▶ **Exercise goal**
Scan the records and identify every line in which the string "references" occurs, then return those lines.

▶ **Records shown**
(* ===== verification/MonitorController.v ===== *)
(** [internal/controller/pgpilotmonitor_controller.go]: the reconciler of
    [PgpilotMonitor].

    [monitor] is a local object of [Reconcile], mutated through a pointer: the
    functions that mutate it return the new value.  Logging is left out. *)
From S2P Require Import Prelude GoStd GoTime Sha256 Kube Api Labels Metrics ConfigMap.
From S2P Require Import Deployment Service Prog Machinery.
From Stdlib Require Import ZArith.
Open Scope Z_scope.
Open Scope prog_scope.

Definition finalizerName : string := "pgpilot.io/finalizer".
Definition fieldOwner : string := "pgpilot-operator".
Definition EventTypeNormal : string := "Normal".
Definition EventTypeWarning : string := "Warning".

(** [PgpilotMonitorReconciler]: its client, recorder and scheme are the effects
    and interfaces; what is left is the flag. *)
Record PgpilotMonitorReconciler := mkReconciler { ServiceMonitorEnabled : bool }.

(** [ctrl.Result]: a zero [RequeueAfter] asks for no requeue. *)
Record Result := mkResult { RequeueAfter : Z }.
Definition noRequeue : Result := mkResult 0.
Definition requeue_after (seconds : Z) : Result := mkResult (seconds * Second).

(** [s[:n]], which panics when the string is too short. *)
Definition slice_to (n : nat) (s : string) : outcome string :=
  if (n <=? String.length s)%nat then Done (String.substring 0 n s)
  else Panicked "slice bounds out of range".

Section Controller.
Context `{Y : Yaml} `{E : Embedded} `{M : Machinery}.

Definition setCondition (condType status reason message : string) (m : PgpilotMonitor) :
    prog PgpilotMonitor :=
  run now := call Now in
  Ret (on_status (λ s, st_set_Conditions
         (SetStatusCondition now (st_Conditions s)
            (mkCondition condType status (mon_Generation m) 0 reason message)) s) m).

(** The closure [patchStatus] retries. *)
Definition patchStatus_once (m : PgpilotMonitor) : prog (option error) :=
  run r := call (GetMonitor (mon_key m)) in
  match r with
  | Err e => Ret (Some e)
  | Ok latest => call (UpdateMonitorStatus (set_status (mon_Status m) latest))
  end.

Definition patchStatus (m : PgpilotMonitor) : prog (option error) :=
  RetryOnConflict (patchStatus_once m).

Definition serverSideApply {k : Kind} (obj : obj_of k) : prog (result (obj_of k)) :=
  let obj := obj_set_meta (SetManagedFields [] (obj_meta obj)) obj in
  let obj := obj_set_meta (SetResourceVersion "" (obj_meta obj)) obj in
  call (Patch k obj fieldOwner true).

(** [Eventf] on the monitor. *)
Definition event (m : PgpilotMonitor) (ty reason message : string) : prog () :=
  call (RecordEvent (mon_key m) ty reason message).

(** *** validateCredentials *)
Definition validateCredentials (monitor : PgpilotMonitor) :
    prog (PgpilotMonitor * Result * bool) :=
  let db := spec_Database (mon_Spec monitor) in
  if has_inline db then
    run monitor := setCondition "DatabaseReachable" ConditionTrue "InlineCredentials"
                     "Inline username/password configured" monitor in
    Ret (monitor, noRequeue, true)
  else
    match db_CredentialsSecret db with
    | Some ref =>
        run r := call (GetSecret (mkNN (mon_Namespace monitor) (csr_Name ref))) in
        match r with
        | Err err =>
            run monitor := setCondition "Ready" ConditionFalse "SecretNotFound"
              ("Secret " +:+ Quote (csr_Name ref) +:+ " not found: " +:+ Error err) monitor in
            run monitor := setCondition "DatabaseReachable" ConditionFalse "SecretNotFound"
              ("Credentials secret " +:+ Quote (csr_Name ref) +:+ " not found") monitor in
            run _ := event monitor EventTypeWarning "SecretNotFound"
              ("Credentials secret " +:+ Quote (csr_Name ref) +:+ " not found in namespace "
                 +:+ Quote (mon_Namespace monitor)) in
            run _ := patchStatus monitor in
            Ret (monitor, requeue_after 30, false)
        | Ok _ =>
            run monitor := setCondition "DatabaseReachable" ConditionTrue "CredentialsFound"
              ("Credentials secret " +:+ Quote (csr_Name ref) +:+ " exists") monitor in
            Ret (monitor, noRequeue, true)
        end
    | None =>
        run monitor := setCondition "Ready" ConditionFalse "NoCredentials"
          "spec.database has no inline username/password and no credentialsSecret" monitor in
        run _ := patchStatus monitor in
        Ret (monitor, requeue_after 30, false)
    end.

(** *** resolveLibraries *)
Fixpoint resolve_refs (ns : string) (refs : list LibraryRef) (libs : list PgpilotMetricLibrary) :
    prog (result (list PgpilotMetricLibrary)) :=
  match refs with
  | [] => Ret (Ok libs)
  | ref :: refs' =>
      run r := call (GetLibrary (mkNN ns (lr_Name ref))) in
      match r with
      | Err err => Ret (Err (ErrWrap ("library " +:+ Quote (lr_Name ref)) err))
      | Ok lib => resolve_refs ns refs' (libs ++ [lib])
      end
  end.

Definition resolveLibraries (monitor : PgpilotMonitor) : prog (result (list PgpilotMetricLibrary)) :=
  resolve_refs (mon_Namespace monitor) (ms_FromLibraries (spec_Metrics (mon_Spec monitor))) [].

(** *** Applying one desired object: set the owner, then patch. *)
Definition apply_child {k : Kind} (monitor : PgpilotMonitor) (what : string) (obj : obj_of k) :
    prog (result (obj_of k)) :=
  match SetControllerReference (mon_ObjectMeta monitor) (obj_meta obj) with
  | Err err => Ret (Err err)
  | Ok om =>
      run r := serverSideApply (obj_set_meta om obj) in
      Ret (wrap_err ("reconcile " +:+ what) r)
  end.

(** *** Step 7: observe the Deployment and write the status *)
Definition observe_status (monitor : PgpilotMonitor) (dep : NamespacedName) :
    prog (Result * option error) :=
  run r := call (GetDeployment dep) in
  match r with
  | Err err => Ret (noRequeue, Some err)
  | Ok currentDep =>
      let wasReady := st_Ready (mon_Status monitor) in
      let ready := 0 <? d_ReadyReplicas currentDep in
      let monitor := on_status (st_set_Ready ready) monitor in
      let monitor := on_status (st_set_ObservedGeneration (mon_Generation monitor)) monitor in
      run now := call Now in
      let monitor := on_status (st_set_LastReconciled now) monitor in
      run monitor :=
        (if ready then
           run monitor := setCondition "Ready" ConditionTrue "PodRunning"
                            "pgwatch pod running and scraping" monitor in
           run _ := (if negb wasReady
                     then event monitor EventTypeNormal "PodRunning" "pgwatch pod running and scraping"
                     else Ret tt) in
           Ret monitor
         else
           run monitor := setCondition "Ready" ConditionFalse "PodNotReady"
                            "pgwatch pod is not ready yet" monitor in
           run _ := (if wasReady
                     then event monitor EventTypeWarning "PodNotReady" "pgwatch pod is not ready yet"
                     else Ret tt) in
           Ret monitor) in
      run pods := call (ListPods (mon_Namespace monitor) (InstanceSelector (mon_Name monitor))) in
      let monitor :=
        match pods with
        | Ok (pod :: _) => on_status (st_set_PodName (om_Name (pod_ObjectMeta pod))) monitor
        | _ => monitor
        end in
      run err := patchStatus monitor in
      match err with
      | Some err => Ret (noRequeue, Some (ErrWrap "update status" err))
      | None => if negb ready then Ret (requeue_after 15, None) else Ret (noRequeue, None)
      end
  end.

(** *** Steps 5 to 7: Deployment, Service, ServiceMonitor, status *)
Definition apply_workload (r : PgpilotMonitorReconciler) (monitor : PgpilotMonitor)
    (merged : MergedMetrics) (configHash : string) : prog (Result * option error) :=
  run desiredDep := lift (BuildDeployment monitor merged configHash) in
  run rd := apply_child (k := KDeployment) monitor "deployment" desiredDep in
  match rd with
  | Err err => Ret (noRequeue, Some err)
  | Ok desiredDep =>
      run rs := apply_child (k := KService) monitor "service" (BuildService monitor) in
      match rs with
      | Err err => Ret (noRequeue, Some err)
      | Ok _ =>
          if ServiceMonitorEnabled r then
            run rm := apply_child (k := KServiceMonitor) monitor "servicemonitor"
                        (BuildServiceMonitor monitor) in
            match rm with
            | Err err => Ret (noRequeue, Some err)
            | Ok _ => observe_status monitor (meta_key (d_ObjectMeta desiredDep))
            end
          else observe_status monitor (meta_key (d_ObjectMeta desiredDep))
      end
  end.

(** *** Steps 3 to 7 *)
Definition apply_config (r : PgpilotMonitorReconciler) (monitor : PgpilotMonitor)
    (libraries : list PgpilotMetricLibrary) : prog (Result * option error) :=
  run order := call PickOrder in
  let merged := MergeMetrics order (spec_Metrics (mon_Spec monitor)) libraries in
  run order := call PickOrder in
  match BuildConfigMap order monitor merged with
  | Err err => Ret (noRequeue, Some (ErrWrap "build configmap" err))
  | Ok (desiredCM, configHash) =>
      run rc := apply_child (k := KConfigMap) monitor "configmap" desiredCM in
      match rc with
      | Err err => Ret (noRequeue, Some err)
      | Ok desiredCM =>
          let name := om_Name (cm_ObjectMeta desiredCM) in
          run short := lift (slice_to 12 configHash) in
          run monitor := setCondition "ConfigGenerated" ConditionTrue "ConfigMapUpdated"
            ("ConfigMap " +:+ name +:+ " up to date (hash=" +:+ short +:+ ")") monitor in
          run monitor :=
            (if negb (bool_decide (st_ConfigHash (mon_Status monitor) = configHash)) then
               run _ := event monitor EventTypeNormal "ConfigMapUpdated"
                 ("ConfigMap " +:+ name +:+ " reconciled (hash=" +:+ short +:+ ")") in
               Ret (on_status (st_set_ConfigHash configHash) monitor)
             else Ret monitor) in
          apply_workload r monitor merged configHash
      end
  end.

(** *** Steps 1 to 7, on an object that is not being deleted *)
Definition reconcile_live (r : PgpilotMonitorReconciler) (monitor : PgpilotMonitor) :
    prog (Result * option error) :=
  run (monitor, result, ok) := validateCredentials monitor in
  if negb ok then Ret (result, None)
  else
    run libs := resolveLibraries monitor in
    match libs with
    | Err err =>
        run monitor := setCondition "Ready" ConditionFalse "LibraryResolveFailed" (Error err) monitor in
        run _ := event monitor EventTypeWarning "LibraryResolveFailed"
          ("Failed to resolve metric libraries: " +:+ Error err) in
        run _ := patchStatus monitor in
        Ret (requeue_after 30, None)
    | Ok libraries => apply_config r monitor libraries
    end.

(** *** Reconcile *)
Definition Reconcile (r : PgpilotMonitorReconciler) (req : NamespacedName) :
    prog (Result * option error) :=
  run got := call (GetMonitor req) in
  match got with
  | Err err => if IsNotFound err then Ret (noRequeue, None) else Ret (noRequeue, Some err)
  | Ok monitor =>
      if negb (IsZero (om_DeletionTimestamp (mon_ObjectMeta monitor))) then
        if ContainsFinalizer (mon_ObjectMeta monitor) finalizerName then
          let monitor := set_meta (RemoveFinalizer (mon_ObjectMeta monitor) finalizerName) monitor in
          run upd := call (UpdateMonitor monitor) in
          match upd with
          | Err err => Ret (noRequeue, Some err)
          | Ok _ => Ret (noRequeue, None)
          end
        else Ret (noRequeue, None)
      else
        if negb (ContainsFinalizer (mon_ObjectMeta monitor) finalizerName) then
          let monitor := set_meta (AddFinalizer (mon_ObjectMeta monitor) finalizerName) monitor in
          run upd := call (UpdateMonitor monitor) in
          match upd with
          | Err err => Ret (noRequeue, Some err)
          | Ok monitor => reconcile_live r monitor
          end
        else reconcile_live r monitor
  end.

(** *** libraryToMonitors *)

(** The watched [client.Object], of which only a library passes the type
    assertion. *)
Inductive WatchedObject := WatchedLibrary (l : PgpilotMetricLibrary) | WatchedOther.

(** The inner loop with its [break]. *)
Fixpoint references (name : string) (refs : list LibraryRef) : bool :=
  match refs with
  | [] => false
  | ref :: refs' => if bool_decide (lr_Name ref = name) then true else references name refs'
  end.

Fixpoint monitor_requests (name : string) (items : list PgpilotMonitor) : list NamespacedName :=
  match items with
  | [] => []
  | m :: items' =>
      if references name (ms_FromLibraries (spec_Metrics (mon_Spec m)))
      then mon_key m :: monitor_requests name items'
      else monitor_requests name items'
  end.

Definition libraryToMonitors (obj : WatchedObject) : prog (list NamespacedName) :=
  match obj with
  | WatchedOther => Ret []
  | WatchedLibrary lib =>
      run r := call (ListMonitors (lib_Namespace lib)) in
      match r with
      | Err _ => Ret []
      | Ok items => Ret (monitor_requests (lib_Name lib) items)
      end
  end.
End Controller.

▶ **Result of the task**
Fixpoint references (name : string) (refs : list LibraryRef) : bool :=
  | ref :: refs' => if bool_decide (lr_Name ref = name) then true else references name refs'
      if references name (ms_FromLibraries (spec_Metrics (mon_Spec m)))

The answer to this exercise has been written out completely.